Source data
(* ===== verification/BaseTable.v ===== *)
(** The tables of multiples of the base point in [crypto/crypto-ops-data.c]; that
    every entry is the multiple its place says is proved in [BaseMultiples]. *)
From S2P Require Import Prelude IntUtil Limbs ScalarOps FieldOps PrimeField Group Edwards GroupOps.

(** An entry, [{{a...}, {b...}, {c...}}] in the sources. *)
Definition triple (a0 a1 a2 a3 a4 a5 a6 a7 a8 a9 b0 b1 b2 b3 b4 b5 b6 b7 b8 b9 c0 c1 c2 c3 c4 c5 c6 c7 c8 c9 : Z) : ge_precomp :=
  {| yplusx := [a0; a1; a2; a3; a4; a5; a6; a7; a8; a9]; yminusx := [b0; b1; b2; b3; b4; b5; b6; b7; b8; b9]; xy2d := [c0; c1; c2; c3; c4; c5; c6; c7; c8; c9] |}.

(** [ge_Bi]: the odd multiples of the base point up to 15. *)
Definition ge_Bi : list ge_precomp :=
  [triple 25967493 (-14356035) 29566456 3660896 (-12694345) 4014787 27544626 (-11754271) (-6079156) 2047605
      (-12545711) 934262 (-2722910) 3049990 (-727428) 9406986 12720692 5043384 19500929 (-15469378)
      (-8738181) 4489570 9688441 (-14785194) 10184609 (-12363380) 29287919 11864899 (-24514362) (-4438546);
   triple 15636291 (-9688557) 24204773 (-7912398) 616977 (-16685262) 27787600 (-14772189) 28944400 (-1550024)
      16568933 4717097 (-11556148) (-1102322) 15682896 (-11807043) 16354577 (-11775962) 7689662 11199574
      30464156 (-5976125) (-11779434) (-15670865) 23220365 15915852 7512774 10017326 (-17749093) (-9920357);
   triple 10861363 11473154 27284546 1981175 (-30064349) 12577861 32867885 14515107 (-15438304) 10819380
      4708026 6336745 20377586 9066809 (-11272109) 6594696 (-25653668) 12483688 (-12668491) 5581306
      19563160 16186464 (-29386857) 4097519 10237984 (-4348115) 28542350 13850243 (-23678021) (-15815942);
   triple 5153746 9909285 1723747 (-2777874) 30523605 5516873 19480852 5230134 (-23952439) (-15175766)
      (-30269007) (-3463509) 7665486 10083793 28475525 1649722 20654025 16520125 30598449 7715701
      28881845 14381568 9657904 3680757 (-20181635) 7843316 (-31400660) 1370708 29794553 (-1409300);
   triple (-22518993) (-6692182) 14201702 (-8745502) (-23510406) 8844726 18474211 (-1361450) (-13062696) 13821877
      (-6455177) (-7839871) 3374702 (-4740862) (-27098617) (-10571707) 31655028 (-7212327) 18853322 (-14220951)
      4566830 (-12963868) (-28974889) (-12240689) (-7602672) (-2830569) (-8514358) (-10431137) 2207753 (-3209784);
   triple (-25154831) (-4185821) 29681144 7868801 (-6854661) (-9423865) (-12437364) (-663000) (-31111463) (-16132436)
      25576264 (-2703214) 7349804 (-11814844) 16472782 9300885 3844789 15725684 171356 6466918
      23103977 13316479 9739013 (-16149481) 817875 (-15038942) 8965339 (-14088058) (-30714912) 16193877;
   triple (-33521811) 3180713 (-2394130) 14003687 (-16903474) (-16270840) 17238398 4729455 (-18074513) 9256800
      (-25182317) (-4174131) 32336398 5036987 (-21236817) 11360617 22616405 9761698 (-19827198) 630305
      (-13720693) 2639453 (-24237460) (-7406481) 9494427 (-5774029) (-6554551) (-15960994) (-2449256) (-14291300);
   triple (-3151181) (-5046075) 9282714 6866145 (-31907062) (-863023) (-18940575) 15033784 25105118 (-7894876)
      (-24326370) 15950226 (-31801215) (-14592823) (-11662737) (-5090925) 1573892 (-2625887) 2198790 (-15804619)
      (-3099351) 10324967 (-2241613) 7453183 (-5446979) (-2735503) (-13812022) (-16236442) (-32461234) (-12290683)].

§ **Instructions for the task**
Where a line of the data includes the string "point", list that line.

§ **Answer to the exercise**
(** The tables of multiples of the base point in [crypto/crypto-ops-data.c]; that
(** [ge_Bi]: the odd multiples of the base point up to 15. *)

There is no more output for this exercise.